### PROBLEM TO SOLVE
Copy out the data below verbatim.
━━ SOURCE MATERIAL ━━
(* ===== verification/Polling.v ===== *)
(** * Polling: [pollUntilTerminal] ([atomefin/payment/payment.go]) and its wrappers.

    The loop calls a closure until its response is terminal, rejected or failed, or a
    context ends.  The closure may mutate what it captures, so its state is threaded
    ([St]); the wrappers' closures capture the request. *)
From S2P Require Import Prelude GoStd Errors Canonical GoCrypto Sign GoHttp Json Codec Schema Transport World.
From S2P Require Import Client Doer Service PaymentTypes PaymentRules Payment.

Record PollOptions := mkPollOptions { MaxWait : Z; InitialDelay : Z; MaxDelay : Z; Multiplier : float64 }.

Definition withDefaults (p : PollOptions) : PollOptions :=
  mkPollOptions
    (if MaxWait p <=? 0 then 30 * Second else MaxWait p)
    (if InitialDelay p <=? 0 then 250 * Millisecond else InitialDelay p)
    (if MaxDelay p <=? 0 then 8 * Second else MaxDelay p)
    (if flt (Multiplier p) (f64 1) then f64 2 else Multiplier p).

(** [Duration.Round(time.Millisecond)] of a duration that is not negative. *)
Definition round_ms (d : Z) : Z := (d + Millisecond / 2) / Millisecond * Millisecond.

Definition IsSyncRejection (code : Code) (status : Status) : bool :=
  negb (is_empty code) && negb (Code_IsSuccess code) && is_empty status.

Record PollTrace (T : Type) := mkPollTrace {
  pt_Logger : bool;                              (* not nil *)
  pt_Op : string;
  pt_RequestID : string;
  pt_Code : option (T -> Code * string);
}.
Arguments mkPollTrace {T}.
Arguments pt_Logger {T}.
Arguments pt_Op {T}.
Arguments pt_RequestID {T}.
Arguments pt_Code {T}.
━━━
### RESPONSE
(* ===== verification/Polling.v ===== *)
(** * Polling: [pollUntilTerminal] ([atomefin/payment/payment.go]) and its wrappers.

    The loop calls a closure until its response is terminal, rejected or failed, or a
    context ends.  The closure may mutate what it captures, so its state is threaded
    ([St]); the wrappers' closures capture the request. *)
From S2P Require Import Prelude GoStd Errors Canonical GoCrypto Sign GoHttp Json Codec Schema Transport World.
From S2P Require Import Client Doer Service PaymentTypes PaymentRules Payment.

Record PollOptions := mkPollOptions { MaxWait : Z; InitialDelay : Z; MaxDelay : Z; Multiplier : float64 }.

Definition withDefaults (p : PollOptions) : PollOptions :=
  mkPollOptions
    (if MaxWait p <=? 0 then 30 * Second else MaxWait p)
    (if InitialDelay p <=? 0 then 250 * Millisecond else InitialDelay p)
    (if MaxDelay p <=? 0 then 8 * Second else MaxDelay p)
    (if flt (Multiplier p) (f64 1) then f64 2 else Multiplier p).

(** [Duration.Round(time.Millisecond)] of a duration that is not negative. *)
Definition round_ms (d : Z) : Z := (d + Millisecond / 2) / Millisecond * Millisecond.

Definition IsSyncRejection (code : Code) (status : Status) : bool :=
  negb (is_empty code) && negb (Code_IsSuccess code) && is_empty status.

Record PollTrace (T : Type) := mkPollTrace {
  pt_Logger : bool;                              (* not nil *)
  pt_Op : string;
  pt_RequestID : string;
  pt_Code : option (T -> Code * string);
}.
Arguments mkPollTrace {T}.
Arguments pt_Logger {T}.
Arguments pt_Op {T}.
Arguments pt_RequestID {T}.
Arguments pt_Code {T}.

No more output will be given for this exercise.